= George Allsopp (Canadian merchant) =

Quebec businessman and government official

George Allsopp (c. 1733 – 14 April 1805) was a British-born Canadian businessman and government office holder. He became a merchant in Quebec in the 1760s and a seigneur in 1773. He went heavily into debt to open a gristmill, which in 1788 was the province's largest producer of flour. He also lobbied the Quebec and British government for reforms to the Quebec judicial system and the creation of a legislative assembly. He was also appointed to various government positions, including the province's executive council and as a justice of the peace.

==Early life and government career==

Allsopp was born in England c. 1733. During the 1758 Siege of Louisbourg, Allsopp worked for the British Quartermaster General’s Department. In 1759 he was the secretary to the quartermaster general of Quebec, Guy Carleton, 1st Baron Dorchester.

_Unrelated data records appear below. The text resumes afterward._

(* ===== verification/Metrics.v ===== *)
(** * Metrics: the life of a transaction's time stamps

    The per-transaction tracking of gateway/metrics/metrics.go and the calls a
    committed block makes to it (synchronizer/hybridx/notification.go).  Times
    are arguments; the observations of the step histogram are recorded in order.
    Whatever happens to other transactions in between, the three parts of a
    transaction's latency add up to its end-to-end latency, and its entry is
    gone afterwards. *)

From Stdlib Require Import ZArith Lia.
From stdpp Require Import base numbers list gmap strings.
From S2P Require Import Prelude Blocks Geth.

Local Open Scope Z_scope.

Section metrics.
Context {G : GethTypes}.

(** [None] is the zero time. *)
Record txTimestamps := { step1 : option Z; step14 : option Z; step15 : option Z }.

Inductive step_label := StepTxPreSubmit | StepTxOrdering | StepTxPostOrder | StepE2E.

Record Metrics := {
  txTimes : gmap Hash txTimestamps;
  StepLatency : list (Hash * step_label * Z);
  TxCommitted : Z;
  TxMVCCConflict : Z;
  TxInvalidSignature : Z;
  TxOtherFailure : Z
}.

Definition set_times (t : gmap Hash txTimestamps) (obs : list (Hash * step_label * Z)) (m : Metrics) : Metrics := {|
  txTimes := t; StepLatency := StepLatency m ++ obs; TxCommitted := TxCommitted m;
  TxMVCCConflict := TxMVCCConflict m; TxInvalidSignature := TxInvalidSignature m; TxOtherFailure := TxOtherFailure m |}.

(** The latency from a time that was stamped. *)
Definition since_stamp (hash : Hash) (label : step_label) (now : Z) (t : option Z) : list (Hash * step_label * Z) :=
  match t with Some t => [(hash, label, now - t)] | None => [] end.

Definition TrackTxStart (now : Z) (hash : Hash) (m : Metrics) : Metrics :=
  set_times (<[hash := {| step1 := Some now; step14 := None; step15 := None |}]> (txTimes m)) [] m.

Definition RecordTxSubmitted (now : Z) (hash : Hash) (m : Metrics) : Metrics :=
  match txTimes m !! hash with
  | None => m
  | Some ts => set_times (<[hash := {| step1 := step1 ts; step14 := Some now; step15 := step15 ts |}]> (txTimes m))
                 (since_stamp hash StepTxPreSubmit now (step1 ts)) m
  end.

Definition RecordTxNotified (now : Z) (hash : Hash) (m : Metrics) : Metrics :=
  match txTimes m !! hash with
  | None => m
  | Some ts => set_times (<[hash := {| step1 := step1 ts; step14 := step14 ts; step15 := Some now |}]> (txTimes m))
                 (since_stamp hash StepTxOrdering now (step14 ts)) m
  end.

Definition ForgetTx (hash : Hash) (m : Metrics) : Metrics := set_times (delete hash (txTimes m)) [] m.

Definition ObserveTxComplete (now : Z) (hash : Hash) (m : Metrics) : Metrics :=
  match txTimes m !! hash with
  | None => m
  | Some ts => set_times (delete hash (txTimes m))
                 (since_stamp hash StepE2E now (step1 ts) ++ since_stamp hash StepTxPostOrder now (step15 ts)) m
  end.

(** The outcome counters of [HandleBatch]. *)
Definition count_status (s : Status) (m : Metrics) : Metrics :=
  let bump (a b c d : Z) := {|
    txTimes := txTimes m; StepLatency := StepLatency m; TxCommitted := TxCommitted m + a;
    TxMVCCConflict := TxMVCCConflict m + b; TxInvalidSignature := TxInvalidSignature m + c;
    TxOtherFailure := TxOtherFailure m + d |} in
  match s with
  | StatusCommitted => bump 1 0 0 0
  | StatusMVCCConflict => bump 0 1 0 0
  | StatusInvalidSignature => bump 0 0 1 0
  | StatusUnknown => m
  | StatusOther _ => bump 0 0 0 1
  end.

(** [HandleBatch] as the metrics see it: the EVM events stamped and counted, the
    handlers, and the transactions closed when every handler succeeded. *)
Definition HandleBatch_metrics (now done_at : Z) (events : list (Hash * Status)) (handled : bool) (m : Metrics) : Metrics :=
  let m := foldl (λ m e, count_status e.2 (RecordTxNotified now e.1 m)) m events in
  if handled then foldl (λ m e, ObserveTxComplete done_at e.1 m) m events else m.

(** The calls of a transaction's way through the gateway.  A block of the
    delivery service is dispatched to the handlers, which close nothing. *)
Inductive tracker_op :=
| OpStart (now : Z) (h : Hash)
| OpSubmitted (now : Z) (h : Hash)
| OpForget (h : Hash)
| OpBatch (now done_at : Z) (events : list (Hash * Status)) (handled : bool)
| OpDelivered (hashes : list Hash).

Definition tracker_exec (m : Metrics) (op : tracker_op) : Metrics :=
  match op with
  | OpStart now h => TrackTxStart now h m
  | OpSubmitted now h => RecordTxSubmitted now h m
  | OpForget h => ForgetTx h m
  | OpBatch now done_at events handled => HandleBatch_metrics now done_at events handled m
  | OpDelivered _ => m
  end.

(** The step names no event of [h]. *)
Definition spares (h : Hash) (op : tracker_op) : Prop :=
  match op with
  | OpStart _ h' | OpSubmitted _ h' | OpForget h' => h' ≠ h
  | OpBatch _ _ events _ => h ∉ events.*1
  | OpDelivered hashes => h ∉ hashes
  end.

(** What the histogram holds of a transaction. *)
Definition latencies (h : Hash) (m : Metrics) : list (step_label * Z) :=
  omap (λ o, if decide (o.1.1 = h) then Some (o.1.2, o.2) else None) (StepLatency m).

(** An operation on another hash. *)
Definition same_for (h : Hash) (m m' : Metrics) : Prop :=
  txTimes m' !! h = txTimes m !! h ∧ latencies h m' = latencies h m.

Lemma latencies_set h t obs m :
  latencies h (set_times t obs m) = latencies h m ++ omap (λ o, if decide (o.1.1 = h) then Some (o.1.2, o.2) else None) obs.
Proof. unfold latencies. simpl. apply omap_app. Qed.

Lemma since_stamp_other h h' label now t :
  h' ≠ h → omap (λ o, if decide (o.1.1 = h) then Some (o.1.2, o.2) else None) (since_stamp h' label now t) = [].
Proof. intros Hne. destruct t; [|done]. simpl. by rewrite decide_False. Qed.

Lemma same_for_set h t obs m :
  t !! h = txTimes m !! h → omap (λ o, if decide (o.1.1 = h) then Some (o.1.2, o.2) else None) obs = [] →
  same_for h m (set_times t obs m).
Proof. intros Ht Ho. split; [done|]. by rewrite latencies_set, Ho, app_nil_r. Qed.

Lemma other_notified h h' now m : h' ≠ h → same_for h m (RecordTxNotified now h' m).
Proof.
  intros Hne. unfold RecordTxNotified. destruct (txTimes m !! h') as [ts|]; [|done].
  apply same_for_set; [by rewrite lookup_insert_ne|by apply since_stamp_other].
Qed.

Lemma other_complete h h' now m : h' ≠ h → same_for h m (ObserveTxComplete now h' m).
Proof.
  intros Hne. unfold ObserveTxComplete. destruct (txTimes m !! h') as [ts|]; [|done].
  apply same_for_set; [by rewrite lookup_delete_ne|]. by rewrite omap_app, !since_stamp_other.
Qed.

Lemma same_for_trans h m1 m2 m3 : same_for h m1 m2 → same_for h m2 m3 → same_for h m1 m3.
Proof. unfold same_for. intros [-> ->] [-> ->]. done. Qed.

Lemma count_same h s m m' : same_for h m m' → same_for h m (count_status s m').
Proof. intros H. by destruct s. Qed.

Lemma other_fold h (f : Metrics → Hash * Status → Metrics) events :
  (∀ m e, e.1 ≠ h → same_for h m (f m e)) → h ∉ events.*1 → ∀ m, same_for h m (foldl f m events).
Proof.
  intros Hf Hn. induction events as [|e events IH]; intros m; [done|]. simpl. cbn in Hn. apply not_elem_of_cons in Hn as [H1 H2].
  eapply same_for_trans; [by apply Hf|by apply IH].
Qed.

Lemma other_op h op m : spares h op → same_for h m (tracker_exec m op).
Proof.
  destruct op as [now h'|now h'|h'|now d events handled|hashes]; simpl; intros Hs; [..|done].
  - apply same_for_set; [by rewrite lookup_insert_ne|done].
  - unfold RecordTxSubmitted. destruct (txTimes m !! h') as [ts|]; [|done].
    apply same_for_set; [by rewrite lookup_insert_ne|by apply since_stamp_other].
  - apply same_for_set; [by rewrite lookup_delete_ne|done].
  - unfold HandleBatch_metrics. assert (same_for h m (foldl (λ m e, count_status e.2 (RecordTxNotified now e.1 m)) m events)) as H1.
    { apply other_fold; [|done]. intros m' e He. by apply count_same, other_notified. }
    destruct handled; [|done]. eapply same_for_trans; [exact H1|].
    apply other_fold; [|done]. intros m' e He. by apply other_complete.
Qed.

Lemma other_ops h ops : Forall (spares h) ops → ∀ m, same_for h m (foldl tracker_exec m ops).
Proof.
  intros Hops. induction Hops as [|op ops Hop _ IH]; intros m; [done|].
  eapply same_for_trans; [by apply other_op|by apply IH].
Qed.

(** The block that brings [h], once. *)
Lemma batch_own h now d s l1 l2 m ts :
  txTimes m !! h = Some ts → h ∉ l1.*1 → h ∉ l2.*1 →
  let m' := HandleBatch_metrics now d (l1 ++ (h, s) :: l2) true m in
  txTimes m' !! h = None ∧
  latencies h m' = latencies h m ++ ((λ t, (StepTxOrdering, now - t)) <$> option_list (step14 ts)) ++
    ((λ t, (StepE2E, d - t)) <$> option_list (step1 ts)) ++ [(StepTxPostOrder, d - now)].
Proof.
  intros Hts H1 H2. cbv zeta. unfold HandleBatch_metrics. rewrite !foldl_app. cbn [foldl].
  set (f := λ m e, count_status e.2 (RecordTxNotified now e.1 m)). set (g := λ m (e : Hash * Status), ObserveTxComplete d e.1 m).
  assert (∀ m l, h ∉ l.*1 → same_for h m (foldl f m l)) as Hf.
  { intros m' l Hl. apply other_fold; [|done]. intros m0 e He. by apply count_same, other_notified. }
  assert (∀ m l, h ∉ l.*1 → same_for h m (foldl g m l)) as Hg.
  { intros m' l Hl. apply other_fold; [|done]. intros m0 e He. by apply other_complete. }
  destruct (Hf m l1 H1) as [Ht1 Hl1]. rewrite Hts in Ht1. set (m1 := foldl f m l1) in *.
  set (ts' := {| step1 := step1 ts; step14 := step14 ts; step15 := Some now |}).
  assert (txTimes (f m1 (h, s)) !! h = Some ts' ∧ latencies h (f m1 (h, s)) =
    latencies h m ++ ((λ t, (StepTxOrdering, now - t)) <$> option_list (step14 ts))) as [Ht2 Hl2].
  { unfold f, RecordTxNotified. simpl. rewrite Ht1. set (m2 := set_times _ _ m1).
    assert (same_for h m2 (count_status s m2)) as [-> ->] by by apply count_same. split; [simpl; apply lookup_insert_eq|].
    unfold m2. rewrite latencies_set, Hl1. f_equal. destruct (step14 ts); [|done]. simpl. by rewrite decide_True. }
  set (m2 := f m1 (h, s)) in *. destruct (Hf m2 l2 H2) as [Ht3 Hl3]. rewrite Ht2 in Ht3.
  destruct (Hg (foldl f m2 l2) l1 H1) as [Ht4 Hl4]. rewrite Ht3 in Ht4. set (m4 := foldl g _ l1) in *.
  destruct (Hg (g m4 (h, s)) l2 H2) as [Ht5 Hl5].
  change (ObserveTxComplete d (h, s).1 m4) with (g m4 (h, s)). rewrite Ht5, Hl5. unfold g, ObserveTxComplete. simpl. rewrite Ht4.
  split; [simpl; apply lookup_delete_eq|]. rewrite latencies_set, Hl4, Hl3, Hl2, <-app_assoc, omap_app. do 2 f_equal.
  unfold ts'. destruct (step1 ts); simpl; by rewrite !decide_True.
Qed.

(** A transaction sent at [t1], handed to the orderer at [t14], notified in a
    block at [t15] and handled by [t17] is no longer tracked, and contributes
    four observations: the three parts, which add up to the end-to-end one. *)
Theorem latency_parts h s t1 t14 t15 t17 a b l1 l2 m :
  Forall (spares h) a → Forall (spares h) b → h ∉ l1.*1 → h ∉ l2.*1 → latencies h m = [] →
  let m' := foldl tracker_exec m
    (OpStart t1 h :: a ++ OpSubmitted t14 h :: b ++ [OpBatch t15 t17 (l1 ++ (h, s) :: l2) true]) in
  txTimes m' !! h = None ∧
  latencies h m' = [(StepTxPreSubmit, t14 - t1); (StepTxOrdering, t15 - t14); (StepE2E, t17 - t1); (StepTxPostOrder, t17 - t15)].
Proof.
  intros Ha Hb H1 H2 H0. cbv zeta. cbn [foldl]. rewrite foldl_app. cbn [foldl]. rewrite foldl_app. cbn [foldl].
  set (m0 := tracker_exec m (OpStart t1 h)).
  assert (txTimes m0 !! h = Some {| step1 := Some t1; step14 := None; step15 := None |} ∧ latencies h m0 = []) as [Ht0 Hl0].
  { split; [apply lookup_insert_eq|]. unfold m0. simpl. unfold TrackTxStart. by rewrite latencies_set, H0. }
  destruct (other_ops h a Ha m0) as [Ht1 Hl1]. rewrite Ht0 in Ht1. rewrite Hl0 in Hl1. set (m1 := foldl tracker_exec m0 a) in *.
  set (ts := {| step1 := Some t1; step14 := Some t14; step15 := None |}).
  assert (txTimes (tracker_exec m1 (OpSubmitted t14 h)) !! h = Some ts ∧
    latencies h (tracker_exec m1 (OpSubmitted t14 h)) = [(StepTxPreSubmit, t14 - t1)]) as [Ht2 Hl2].
  { simpl. unfold RecordTxSubmitted. rewrite Ht1. split; [apply lookup_insert_eq|].
    rewrite latencies_set, Hl1. simpl. by rewrite decide_True. }
  destruct (other_ops h b Hb (tracker_exec m1 (OpSubmitted t14 h))) as [Ht3 Hl3]. rewrite Ht2 in Ht3. rewrite Hl2 in Hl3.
  destruct (batch_own h t15 t17 s l1 l2 _ ts Ht3 H1 H2) as [Ht4 Hl4]. split; [exact Ht4|].
  etrans; [exact Hl4|]. by rewrite Hl3.
Qed.

(** *** Blocks from the delivery service leave their transactions tracked

    Only the notification path closes a transaction.  On classic Fabric, on a
    test node and while catching up, blocks come from the delivery service: an
    entry made by [SendTransaction] stays for the life of the process. *)
Theorem delivered_stays_tracked h t1 t14 hashes a m :
  Forall (spares h) a →
  is_Some (txTimes (foldl tracker_exec m (OpStart t1 h :: OpSubmitted t14 h :: OpDelivered hashes :: a)) !! h).
Proof.
  intros Ha. cbn [foldl]. destruct (other_ops h a Ha (tracker_exec (tracker_exec (tracker_exec m (OpStart t1 h))
    (OpSubmitted t14 h)) (OpDelivered hashes))) as [-> _].
  simpl. unfold RecordTxSubmitted, TrackTxStart. simpl. rewrite lookup_insert_eq. simpl. by rewrite lookup_insert_eq.
Qed.
End metrics.
(** A [cancel] that came after [close()] would find the generator
    completed and leave the stream as it is. *)
Lemma late_cancel_is_idle (g : Gen) (ops : list Op) :
  closed (stream_run ops (new_stream g)) = true ->
  cancel (stream_run ops (new_stream g)) = stream_run ops (new_stream g).
Proof.
  intros H.
  assert (Hs : settled (stream_run ops (new_stream g))).
  { apply settled_run. unfold settled, readable. simpl. discriminate. }
  unfold settled, readable in Hs. rewrite H in Hs. specialize (Hs eq_refl).
  unfold cancel, Generator.return_. rewrite <- Hs at 1.
  destruct (stream_run ops (new_stream g)); reflexivity.
Qed.

(** *** The stream in the hands of a consumer *)

Lemma cancel_keeps_closed (s : ReadableStream) :
  closed (stream_cancel s) = closed s.
Proof. unfold stream_cancel. destruct (readable s); reflexivity. Qed.

Lemma consume_app (acts : list Act) (a : Act) (s : ReadableStream) :
  consume (acts ++ [a]) s = act (consume acts s) a.
Proof. unfold consume. rewrite fold_left_app. reflexivity. Qed.

Lemma reads_app (acts : list Act) (a : Act) :
  reads (acts ++ [a])
  = reads acts + match a with Read => 1 | Abort => 0 end.
Proof.
  unfold reads. rewrite filter_app, length_app. destruct a; reflexivity.
Qed.
Context {U : Py.Unicode}.

(** [detect_and_ocr] with both models loaded, by what they do. *)
Lemma detect_loaded image_np yolo rd :
  Main.detect_and_ocr image_np (Some yolo) (Some rd)
  = match yolo image_np with
    | Raises e =>
        ([EvDetect image_np; processing_error e],
         Returns (None, "Processing Error", None, None))
    | Returns [] =>
        ([EvDetect image_np], Returns (None, "No plate detected", None, None))
    | Returns (b :: _) =>
        let crop := crop_of 2 image_np b in
        if (size crop =? 0)%Z then
          ([EvDetect image_np],
           Returns (Some b, "Crop Error", Some crop, Some crop))
        else
          match rd crop with
          | Returns raw =>
              ([EvDetect image_np; EvReadtext crop],
               Returns (Some b, Main.plate_text raw, Some crop, Some crop))
          | Raises e =>
              ([EvDetect image_np; EvReadtext crop; processing_error e],
               Returns (Some b, "Processing Error", Some crop, Some crop))
          end
    end.
Proof.
  unfold Main.detect_and_ocr, Main.on_exception, attempt, call, bind, emit, ret,
    processing_error.
  cbv beta iota zeta.
  destruct (yolo image_np) as [[|[[[x1 y1] x2] y2] rest]|e];
    cbv beta iota zeta; try reflexivity.
  destruct (size (crop_of 2 image_np (x1, y1, x2, y2)) =? 0)%Z;
    [reflexivity|].
  destruct (rd (crop_of 2 image_np (x1, y1, x2, y2))); reflexivity.
Qed.

(** The results column once the upload is decoded and [detect_and_ocr]
    has returned. *)
Lemma results_after_detection E file_bytes image_np yolo rd l d :
  imdecode E file_bytes = Returns (Some image_np) ->
  Main.detect_and_ocr image_np (Some yolo) (Some rd) = (l, Returns d) ->
  Main.results_column E (Some file_bytes) (Some yolo) (Some rd)
  = (l ++ after_detection E image_np d, Returns tt).
Proof.
  intros Hdecode Hd.
  unfold Main.results_column; cbn [negb]; rewrite Hdecode.
  unfold lift at 1, bind at 1; cbv beta iota zeta; cbn [app].
  rewrite Hd.
  destruct d as [[[b plate] c] p].
  unfold Main.create_parking_slip, Main.st_image, Main.on_unexpected,
    after_detection, verdict, unexpected, download_name,
    attempt, call, bind, emit, ret.
  cbv beta iota zeta.
  destruct b as [[[[x1 y1] x2] y2]|];
    [destruct (Main.shown E (Boxed image_np (x1, y1) (x2, y2) (0, 255, 0)%Z 3));
     [destruct c as [c|]; [destruct (Main.shown E c)|]|]|];
    cbv beta iota zeta;
    try (destruct (Main.is_success plate), (snd (Main.load_fonts E)),
           (save E Main.SLIP_FILENAME (Main.slip_canvas E plate (now E)));
         cbv beta iota zeta;
         try destruct (path_exists E Main.SLIP_FILENAME));
    cbv beta iota zeta; repeat rewrite <- app_assoc; cbn [app];
    rewrite ?app_nil_r; reflexivity.
Qed.

(** The results column when the upload cannot be decoded. *)
Lemma results_undecoded E file_bytes yolo rd :
  Main.results_column E (Some file_bytes) (Some yolo) (Some rd)
  = match imdecode E file_bytes with
    | Raises e => ([unexpected e], Returns tt)
    | Returns None =>
        ([EvSt StError "❌ Failed to decode image. Please try another file."],
         Returns tt)
    | Returns (Some image_np) =>
        Main.results_column E (Some file_bytes) (Some yolo) (Some rd)
    end.
Proof.
  destruct (imdecode E file_bytes) as [[image_np|]|e] eqn:Hdecode; [reflexivity| |];
    unfold Main.results_column; cbn [negb]; rewrite Hdecode; reflexivity.
Qed.

(** [detect_and_ocr] always returns, and it only ever runs the two models
    and shows its own error message. *)
Lemma detect_quiet image_np ym er :
  exists l d,
    Main.detect_and_ocr image_np ym er = (l, Returns d)
    /\ filter is_slip l = [] /\ filter is_download l = []
    /\ filter is_imwrite l = [].
Proof.
  destruct er as [rd|]; [|do 2 eexists; split; [reflexivity|]; auto].
  destruct ym as [yolo|].
  - rewrite detect_loaded.
    destruct (yolo image_np) as [[|b rest]|e]; cbv zeta;
      [ | destruct (size (crop_of 2 image_np b) =? 0)%Z;
          [|destruct (rd (crop_of 2 image_np b))] | ];
      do 2 eexists; (split; [reflexivity|]); auto.
  - do 2 eexists; split; [reflexivity|]; auto.
Qed.

End Database.

End Interactive.

(** ** No detection *)

Section NoDetection.

Context {U : Py.Unicode}.

(** C2. When the detector yields no box for the decoded image, the service
    answers status 200 with the object [{"error": "No number plate detected
    in image"}], the page gets [(None, "No plate detected", None, None)] and
    shows its detection failure, and in both the only collaborator called is
    the detector: the recogniser is never run. *)
Theorem no_detection_short_circuits
    (E : world) (name : Py.str) (file_bytes : string) (image_np : image)
    (yolo_model : image -> outcome (list box))
    (reader : image -> outcome (list span))
    (Hname : Py.eqb name "" = false)
    (Hdecode : imdecode E file_bytes = Returns (Some image_np))
    (Hnone : yolo_model image_np = Returns []) :
  let req := {| App.files_image :=
                  Some {| App.filename := name; App.content := file_bytes |} |} in
  App.process E yolo_model reader req
    = ([EvDetect image_np],
       Returns ([("error", "No number plate detected in image")], 200%Z))
  /\ no_readtext (log (App.process E yolo_model reader req))
  /\ Main.detect_and_ocr image_np (Some yolo_model) (Some reader)
     = ([EvDetect image_np], Returns (None, "No plate detected", None, None))
  /\ Main.results_column E (Some file_bytes) (Some yolo_model) (Some reader)
     = ([EvDetect image_np;
         EvSt StError "❌ **Detection Failed:** No number plate could be detected."],
        Returns tt)
  /\ no_readtext
       (log (Main.results_column E (Some file_bytes) (Some yolo_model) (Some reader))).
Proof.
  intros req.
  assert (Hp : App.process E yolo_model reader req
               = ([EvDetect image_np],
                  Returns ([("error", "No number plate detected in image")], 200%Z)))
    by (unfold req; rewrite (Service.process_decoded _ _ _ _ _ _ Hname Hdecode);
        now rewrite Hnone).
  assert (Hd : Main.detect_and_ocr image_np (Some yolo_model) (Some reader)
               = ([EvDetect image_np],
                  Returns (None, "No plate detected", None, None)))
    by (rewrite Interactive.detect_loaded; now rewrite Hnone).
  assert (Hr : Main.results_column E (Some file_bytes) (Some yolo_model) (Some reader)
               = ([EvDetect image_np;
                   EvSt StError
                     "❌ **Detection Failed:** No number plate could be detected."],
                  Returns tt))
    by (rewrite (Interactive.results_after_detection _ _ _ _ _ _ _ Hdecode Hd);
        reflexivity).
  rewrite Hp, Hr; repeat split; try exact Hd.
  - apply Log.no_readtext_iff; reflexivity.
  - apply Log.no_readtext_iff; reflexivity.
Qed.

==Start of merchant career==

In 1761 he settled in Montreal, and was a junior partner in a firm called Jenkins, Trye and Company and facilitated the trade of wheat, timber, fur, fish, potash, spirits, and iron. In the same year he became a vocal critic of James Murray, Quebec's military governor, after Murray enacted measures to curtail the activities of British merchants. Allsopp further criticized Murray when the latter decided to govern the province with an appointed council instead of an elected assembly, and established separate civil and criminal courts. In 1764 Allsopp helped to draft a statement that was presented by the first grand jury of Quebec. The statement condemned Murray's administration and demanded that the grand jury become recognised as Quebec's temporary representative body. A clause that opposed Roman Catholics from serving on juries was included in the statement and attributed to Allsopp.

In March 1764, and twice in October 1764, Allsopp was arrested for violating an order to carry lanterns during the night. There was violence every time he was arrested and Allsopp would denounce the military. In October he prosecuted the soldiers involved in his arrests.

==Expanded business and government appointments==

In 1766 Allsopp was appointed as deputy provincial secretary and assistant clerk for the Council of Quebec and provincial enrolments. Murray refused to recognise the appointments but was recalled to England in June. Guy Carleton was appointed as lieutenant governor of the province and Allsopp assumed his appointed roles. His job included issuing annual licences for taverns and fur-traders.

In 1766 he started a company with two other businessmen, John Welles and Samuel Jacobs, to manage a potash works in Lower Town. He began an association with Olive, Watson and Rashleigh sometime around 1767 and became their central agent in Quebec. In 1769 he was appointed deputy commissary general, which involved allocating provisions to outposts across Quebec. The potash works failed in 1772, and in 1773 he bought adjacent seigneuries with his brother-in-law John Bondfield, which included a gristmill. Two years later Allsopp bought Bondfield's land and continued operating the gristmill, which caused Allsopp to become indebted to his grain suppliers.

Allsopp was the commissary general during the 1775 American invasion of Quebec and that year was appointed to Quebec's Legislative Council. Nevertheless, government officials began to question Allsopp's loyalty to Britain, citing Allsopp's criticism of the Quebec Act. He was removed from his government positions in 1777 and publicly assaulted in 1778 while accused of being a rebel.

In 1778 Allsopp increased the amount of debt he owed by building a gristmill on the Jacques-Cartier River, which was coupled with debts from wartime trade restrictions, and conflicts with other merchants. In 1784 he travelled to London to negotiate a financial settlement for his firm and speak with politicians about his dismissal from the Quebec Legislative Council, reforms to the Quebec judicial system, and appealing the Quebec Act. In 1783, all interest on his debts was cancelled by the King in Council.

Allsopp returned to Quebec in 1785 and continued to advocate for reforms to the judicial system. In 1787, he participated in an investigation into the Quebec justice system and criticised its inconsistency. He continued expanding his business and in 1788 his milling complex was the province's largest producer of flour. He was also a leading figure in advocating for a representative assembly and the adoption of English commercial law, and in 1789 advocated for a trade agreement with the British West Indies. When the Constitutional Act of 1791 was adopted, which split Quebec into two provinces, Allsopp claimed that he was to be credited for its passage.

In 1792 he lost the election to represent Upper Town Quebec in the province's legislative assembly, and his appointment to the legislative and executive councils was rejected by Home secretary William Wyndham Grenville. He withdrew from provincial politics at this time and rarely commented on provincial affairs in the 1790s. In 1793 a fire destroyed his main gristmill, and a second mill was destroyed in 1796. The mills were rebuilt and operational shortly afterwards, and a third mill was added to the complex. In 1799 he was appointed as a Quebec justice of the peace.

==Personal life and death==

Allsopp married Anna Marie Bondfield in December 1768. The couple had ten children, although only seven survived past infancy.

Allsopp's financial obligations caused him to abandon plans to retire to England. He died in Cap-Santé, Quebec, on 14 April 1805, after suffering a series of strokes.

Allsop owned three slaves in Canada.